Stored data
::::

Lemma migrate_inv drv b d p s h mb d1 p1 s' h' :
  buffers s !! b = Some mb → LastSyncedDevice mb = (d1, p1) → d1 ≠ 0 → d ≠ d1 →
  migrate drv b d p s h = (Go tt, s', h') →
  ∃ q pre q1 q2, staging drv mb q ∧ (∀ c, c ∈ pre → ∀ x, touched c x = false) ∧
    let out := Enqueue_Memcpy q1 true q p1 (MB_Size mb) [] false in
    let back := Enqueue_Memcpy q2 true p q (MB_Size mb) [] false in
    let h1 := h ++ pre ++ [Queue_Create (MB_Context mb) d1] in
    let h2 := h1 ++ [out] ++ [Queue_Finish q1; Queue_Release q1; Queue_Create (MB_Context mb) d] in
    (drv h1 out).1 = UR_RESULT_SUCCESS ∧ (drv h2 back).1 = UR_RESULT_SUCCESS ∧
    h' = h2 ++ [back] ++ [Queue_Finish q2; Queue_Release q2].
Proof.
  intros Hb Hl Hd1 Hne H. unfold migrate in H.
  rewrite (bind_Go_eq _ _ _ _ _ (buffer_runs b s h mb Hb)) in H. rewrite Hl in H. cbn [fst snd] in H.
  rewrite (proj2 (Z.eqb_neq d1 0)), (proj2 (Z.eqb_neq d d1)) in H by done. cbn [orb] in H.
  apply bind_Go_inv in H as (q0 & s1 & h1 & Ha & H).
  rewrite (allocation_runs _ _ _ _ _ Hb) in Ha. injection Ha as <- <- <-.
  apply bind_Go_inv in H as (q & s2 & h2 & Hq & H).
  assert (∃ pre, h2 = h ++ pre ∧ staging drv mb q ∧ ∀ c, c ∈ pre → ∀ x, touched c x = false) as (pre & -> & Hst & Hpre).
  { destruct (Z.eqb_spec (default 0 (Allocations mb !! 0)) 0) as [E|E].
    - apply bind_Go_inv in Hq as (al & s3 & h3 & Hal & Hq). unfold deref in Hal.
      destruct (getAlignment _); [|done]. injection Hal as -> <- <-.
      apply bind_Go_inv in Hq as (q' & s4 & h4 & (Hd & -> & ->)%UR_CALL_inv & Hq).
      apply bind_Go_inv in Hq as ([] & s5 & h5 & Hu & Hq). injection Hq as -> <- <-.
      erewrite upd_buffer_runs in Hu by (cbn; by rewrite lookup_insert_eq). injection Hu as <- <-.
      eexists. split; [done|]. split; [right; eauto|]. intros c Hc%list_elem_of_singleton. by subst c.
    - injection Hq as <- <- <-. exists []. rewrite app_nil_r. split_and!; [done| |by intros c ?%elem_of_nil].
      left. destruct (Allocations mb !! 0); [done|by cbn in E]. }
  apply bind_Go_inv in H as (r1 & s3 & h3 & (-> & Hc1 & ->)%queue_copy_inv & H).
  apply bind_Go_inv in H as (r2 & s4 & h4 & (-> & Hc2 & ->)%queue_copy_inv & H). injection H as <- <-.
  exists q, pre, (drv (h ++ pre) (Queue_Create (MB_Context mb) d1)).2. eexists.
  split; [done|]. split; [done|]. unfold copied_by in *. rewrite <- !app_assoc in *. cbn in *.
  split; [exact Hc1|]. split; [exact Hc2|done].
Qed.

::::

• **What you will do**
The expected output is the exact run of lines from the start of the entries through the line with "rewrite (proj2 (Z.eqb_neq", inclusive.

• **Exercise solution**
Lemma migrate_inv drv b d p s h mb d1 p1 s' h' :
  buffers s !! b = Some mb → LastSyncedDevice mb = (d1, p1) → d1 ≠ 0 → d ≠ d1 →
  migrate drv b d p s h = (Go tt, s', h') →
  ∃ q pre q1 q2, staging drv mb q ∧ (∀ c, c ∈ pre → ∀ x, touched c x = false) ∧
    let out := Enqueue_Memcpy q1 true q p1 (MB_Size mb) [] false in
    let back := Enqueue_Memcpy q2 true p q (MB_Size mb) [] false in
    let h1 := h ++ pre ++ [Queue_Create (MB_Context mb) d1] in
    let h2 := h1 ++ [out] ++ [Queue_Finish q1; Queue_Release q1; Queue_Create (MB_Context mb) d] in
    (drv h1 out).1 = UR_RESULT_SUCCESS ∧ (drv h2 back).1 = UR_RESULT_SUCCESS ∧
    h' = h2 ++ [back] ++ [Queue_Finish q2; Queue_Release q2].
Proof.
  intros Hb Hl Hd1 Hne H. unfold migrate in H.
  rewrite (bind_Go_eq _ _ _ _ _ (buffer_runs b s h mb Hb)) in H. rewrite Hl in H. cbn [fst snd] in H.
  rewrite (proj2 (Z.eqb_neq d1 0)), (proj2 (Z.eqb_neq d d1)) in H by done. cbn [orb] in H.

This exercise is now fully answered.